Rhodan olhou-o, incrédulo.
— Você acha que...?
— Eu acho que ele falou a verdade — retrucou Atlan.
— Nós já sabíamos que os senhores da galáxia são um povo muito pequeno. Agora
temos a certeza...
— Mas sete homens... — começou Rhodan.
— Eu estou tão perplexo como você — disse Atlan. — Entretanto, não temos
nenhuma razão para duvidarmos de suas palavras.
Rhodan não respondeu. Ele estava pensando sobre as últimas palavras de Nevis-
Latan. Talvez tivessem sido uma mentira, uma tentativa desesperada de prejudicar o
adversário, ainda no último instante.
Eles, algum dia, ficariam sabendo da verdade?
— Levem-no para a enfermaria! — ordenou Rhodan.
Atlan abriu a jaqueta do morto, tateando o seu corpo.
— O ativador de células, evidentemente, deve ter se dissolvido logo após a sua
morte — informou ele aos homens da Crest III. — De qualquer modo, ele desapareceu.
Rhodan anuiu. Este era ainda um outro mistério, que Nevis-Latan lhe deixara após a
sua morte, para resolver. Em silêncio Rhodan ficou olhando os dois medo-robôs levando
o morto para fora da sala de comando. Na enfermaria eles confirmariam a morte do
senhor da galáxia. O seu cérebro fora destruído, e ele não podia mais ser trazido de volta
à vida.
Rhodan sorriu, forçadamente.
— Eu esperava que nosso regresso ao tempo real fosse um motivo para festejarmos
— disse ele. — Mas, no momento não sinto muita vontade de festejar.
— Nós estamos muito cansados — disse Atlan.
Rhodan bateu contra o seu ativador de células.
— Cansados? — ele sacudiu a cabeça. — Nós não conhecemos o cansaço.
— Existem diferentes tipos de cansaço — retrucou Atlan.
Rhodan viu que uma figura suja, barbada, entrou na sala de comando. Era Olivier
Doutreval, o rádio-operador, que evidentemente ainda não encontrara tempo para
desfazer-se de sua fantasia de alariano.
Rhodan voltou-se para Cart Rudo.
— Nós temos que alcançar KA-barato, o mais depressa possível, coronel — disse
ele. — Logo que os rastreamentos forem executados, vamos partir.
Rudo confirmou, e Rhodan olhou para Doutreval, interrogativamente.
— Por favor, sir, eu lhe peço para dar uma contra-ordem — disse o rádio-operador,
desesperado.
Rhodan olhou-o, sem entender.
— Que contra-ordem? — quis ele saber.
— O senhor está exigindo de nós que continuemos a representar o papel de
alarianos — disse Doutreval. — De qualquer modo, é isso que afirma o sargento Surfat.
— O sargento Surfat não tem autoridade para dar esse tipo de ordens, invocando o
meu nome para isso — declarou Rhodan, tentando esconder um sorriso.
Doutreval coçou a sua barba desgrenhada.
— Isso quer dizer, sir, que eu posso tomar banho?
— É claro — disse Rhodan.
Doutreval disse, agitado:
— Eu jamais poderia imaginar que algum dia poderia desejar uma ducha quente
com tanta sofreguidão, sir.
E saiu quase correndo. Rhodan voltou-se para Gucky.

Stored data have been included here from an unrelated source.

Lemma wp_SystemAlloc_md w n Q :
  world_ok w -> 0 < n < 2 ^ 63 ->
  (forall r s, meta_step w (upd_sys s w) -> r.1 = 0 \/ n <= r.2 /\ unowned (upd_sys s w) r.1 r.2 ->
    Q r (upd_sys s w)) ->
  wp (on_sys (SystemAlloc kDebugMode n kMetadataAllignment)) Q w.
Proof.
  intros Hw Hn HQ. apply wp_on_sys.
  eapply wp_mono; [apply (wp_SystemAlloc kDebugMode n kMetadataAllignment 6); try done; [apply Hw|lia|by left]|].
  intros [ptr actual] s (Hs & Hu & Hr). apply HQ; [by apply meta_step_sys|]. simpl in *.
  destruct Hr as [[-> _]|((Hp & Hal & Hsz & Hlim & Hf) & _)]; [by left|right]. split; [done|]. simpl in *.
  split_and!; try done. intros x Hx. destruct (Hf x Hx) as [Hnot Hyes]. split_and!; [done|..].
  - intros Hc. by apply Hnot, wo_chunk_used.
  - intros (k & Hk & Hkx). by eapply Hnot, (wo_pages w Hw k).
  - intros i Ho. apply Hnot. apply (po_used _ _ _ (wo_pha w Hw i)). by destruct i.
Qed.

Lemma meta_step_refl w : world_ok w -> meta_step w w.
Proof. by split. Qed.

Lemma meta_step_trans w1 w2 w3 : meta_step w1 w2 -> meta_step w2 w3 -> meta_step w1 w3.
Proof.
  intros [_ P1 G1 U1] [Hok P2 G2 U2]. split; [done| |congruence|auto].
  intros i. by rewrite P2, P1.
Qed.

(** Cutting [al + n] bytes off the chunk: the last [n] of them belong to nobody. *)
Lemma carve_chunk w al n bytes :
  world_ok w -> 0 <= al -> 0 < n -> al + n <= w.(metadata_chunk_avail_) ->
  (w.(metadata_chunk_alloc_) + al) mod kMetadataAllignment = 0 ->
  let w' := upd_chunk (w.(metadata_chunk_alloc_) + (n + al)) (w.(metadata_chunk_avail_) - (n + al)) bytes w in
  meta_step w w' /\ unowned w' (w.(metadata_chunk_alloc_) + al) n.
Proof.
  intros Hw Hal Hn Hle Halign w'. pose proof Hw as [].
  assert (Hsub : forall x, chunk w' x -> chunk w x) by (unfold chunk, in_range, w'; simpl; intros; lia).
  assert (Hpha : forall i, pha i w' = pha i w) by (by intros []). split; [split|split_and!]; try done.
  - split; try done.
    + simpl. lia.
    + intros x Hx. by apply wo_chunk_used0, Hsub.
    + intros i x Ho Hx. rewrite Hpha in Ho. by apply (wo_pha_chunk0 i x), Hsub.
    + intros x Hx. destruct (wo_paged0 x Hx) as [Hnc Hno]. split; [by intros ?%Hsub|]. intros i. rewrite Hpha. apply Hno.
  - lia.
  - destruct wo_chunk0. lia.
  - intros x Hx. assert (Hc : chunk w x) by (unfold chunk, in_range in *; lia).
    split_and!; [by apply wo_chunk_used0| | |].
    + unfold chunk, in_range, w' in *. simpl. lia.
    + intros Hpg. by destruct (wo_paged0 x Hpg).
    + intros i. rewrite Hpha. intros Ho. by apply (wo_pha_chunk0 i x).
Qed.

(** A region nobody holds becomes the chunk. *)
Lemma new_chunk w p n bytes :
  world_ok w -> unowned w p n -> 0 < n ->
  meta_step w (upd_chunk p n bytes w).
Proof.
  intros Hw (Hp & _ & Hlim & Hun) Hn. pose proof Hw as [].
  assert (Hpha : forall i, pha i (upd_chunk p n bytes w) = pha i w) by (by intros []). split; try done.
  split; try done.
  - simpl. lia.
  - intros x Hx. by apply (Hun x).
  - intros i x Ho Hx. rewrite Hpha in Ho. by apply (Hun x Hx) in Ho.
  - intros x Hx. destruct (wo_paged0 x Hx) as [_ Hno]. split; [intros Hc; by apply (Hun x Hc)|].
    intros i. rewrite Hpha. apply Hno.
Qed.

Lemma chunk_alignment x : 0 <= x < 2 ^ 64 ->
  0 <= Z.land (u64 (- x)) (kMetadataAllignment - 1) < 64 /\
  (x + Z.land (u64 (- x)) (kMetadataAllignment - 1)) mod kMetadataAllignment = 0.
Proof.
  intros Hx. change kMetadataAllignment with (2 ^ 6). rewrite land_align by done.
  pose proof (Z.mod_pos_bound (u64 (- x)) (2 ^ 6) ltac:(lia)). split; [lia|].
  assert (u64 (- x) mod 2 ^ 6 = (- x) mod 2 ^ 6) as ->.
  { unfold u64. apply Z.mod_mod_divide. by exists (2 ^ 58). }
  rewrite Z.add_mod_idemp_r by lia. by replace (x + - x) with 0 by lia.
Qed.

Lemma unowned_mono w p n n' : unowned w p n -> 0 <= n' <= n -> unowned w p n'.
Proof.
  intros (? & ? & ? & Hun) Hn. split_and!; try done; [lia|]. intros x Hx. apply Hun. unfold in_range in *. lia.
Qed.

Lemma wp_MetaDataAlloc n w :
  world_ok w -> 0 < n < 2 ^ 63 ->
  wp (MetaDataAlloc_w n) (fun r w' => meta_step w w' /\ (r = 0 \/ unowned w' r n)) w.
Proof.
  intros Hw Hn. unfold MetaDataAlloc_w. rewrite Z.geb_leb.
  destruct (Z.leb_spec kMetadataAllocChunkSize n) as [Hbig|Hsmall]; unfold kMetadataAllocChunkSize in *.
  - apply wp_bind, wp_SystemAlloc_md; [done..|]. intros [r actual] s Hst Hr. simpl in Hr. apply wp_bind.
    destruct (Z.eqb_spec r 0) as [->|Hne]; cbn [negb]; [by apply wp_ret, wp_ret; split; [|left]|].
    apply wp_modify, wp_ret. destruct Hr as [?|[Hle Hun]]; [done|]. split.
    + eapply meta_step_trans; [exact Hst|]. destruct Hst as [[] ? ? ?]. split; done || by intros [].
    + right. apply (unowned_mono _ _ actual); [|lia]. exact Hun.
  - apply wp_bind, wp_get. cbv zeta. pose proof (wo_chunk w Hw) as (H0 & Hav & Hpos & Hlim).
    change (2 ^ kAddressBits) with (2 ^ 48) in Hlim.
    destruct (chunk_alignment w.(metadata_chunk_alloc_) ltac:(lia)) as [Hal Halm].
    set (al := Z.land _ _) in *. clearbody al. rewrite (u64_small (n + al)) by lia.
    apply wp_bind. apply wp_mono with (fun r w1 => meta_step w w1 /\ match r with
      | Some al => 0 <= al < 64 /\ al + n <= w1.(metadata_chunk_avail_) /\
          (w1.(metadata_chunk_alloc_) + al) mod kMetadataAllignment = 0
      | None => True end).
    { destruct (Z.ltb_spec w.(metadata_chunk_avail_) (n + al)).
      - apply wp_bind, wp_SystemAlloc_md; [done..|]. intros [ptr real] s Hst Hr. simpl in Hr.
        destruct (Z.eqb_spec ptr 0) as [->|Hne]; [by apply wp_ret|].
        destruct Hr as [?|[Hle Hun]]; [done|]. apply wp_bind, wp_modify, wp_ret. split.
        + eapply meta_step_trans; [exact Hst|]. apply new_chunk; [apply Hst|done|lia].
        + simpl. split_and!; [lia..|]. rewrite Z.add_0_r. apply Hun.
      - apply wp_ret. split; [by apply meta_step_refl|]. split_and!; try done; lia. }
    intros [al'|] w1 [Hst Hr]; [|by apply wp_ret; split; [|left]]. clear Hpos Hlim H0 Hav.
    destruct Hr as (Hal' & Hle & Halm'). pose proof (wo_chunk w1 (ms_ok _ _ Hst)) as (H0 & Hav & Hpos & Hlim).
    change (2 ^ kAddressBits) with (2 ^ 48) in Hlim.
    apply wp_bind, wp_get. cbv zeta. rewrite (u64_small (n + al')) by lia. apply wp_bind, wp_modify, wp_ret.
    rewrite (u64_small (w1.(metadata_chunk_alloc_) + (n + al'))), (u64_small (w1.(metadata_chunk_avail_) - (n + al'))),
      (u64_small (w1.(metadata_chunk_alloc_) + al')) by lia.
    destruct (carve_chunk w1 al' n (u64 (w1.(metadata_system_bytes_) + (n + al')))) as [Hst2 Hun]; try done; [apply Hst|lia..|].
    split; [by eapply meta_step_trans|right; exact Hun].
Qed.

— Eu tenho uma missão especial para você, baixinho. Tome todas as providências
para que o sargento Surfat seja lavado, escovado, barbeado, e vestido conforme o
regulamento.
Gucky mostrou o seu dente roedor, cheio de entusiasmo, esfregando as patas.
— Olhe, não há nada que eu gostaria mais de fazer! — piou ele.
Alguns minutos mais tarde, os gritos desesperados de Surfat, pedindo socorro,
chegavam até a sala de comando, vindos dos banheiros. Eles apenas pararam quando os
outros membros do comando “alariano” já estavam lavados e vestidos. Gucky declarou,
mais tarde, que o sargento Brazos Surfat tinha sido o mais sujo de todos. Mas ninguém,
muito menos o sargento, acreditou nele.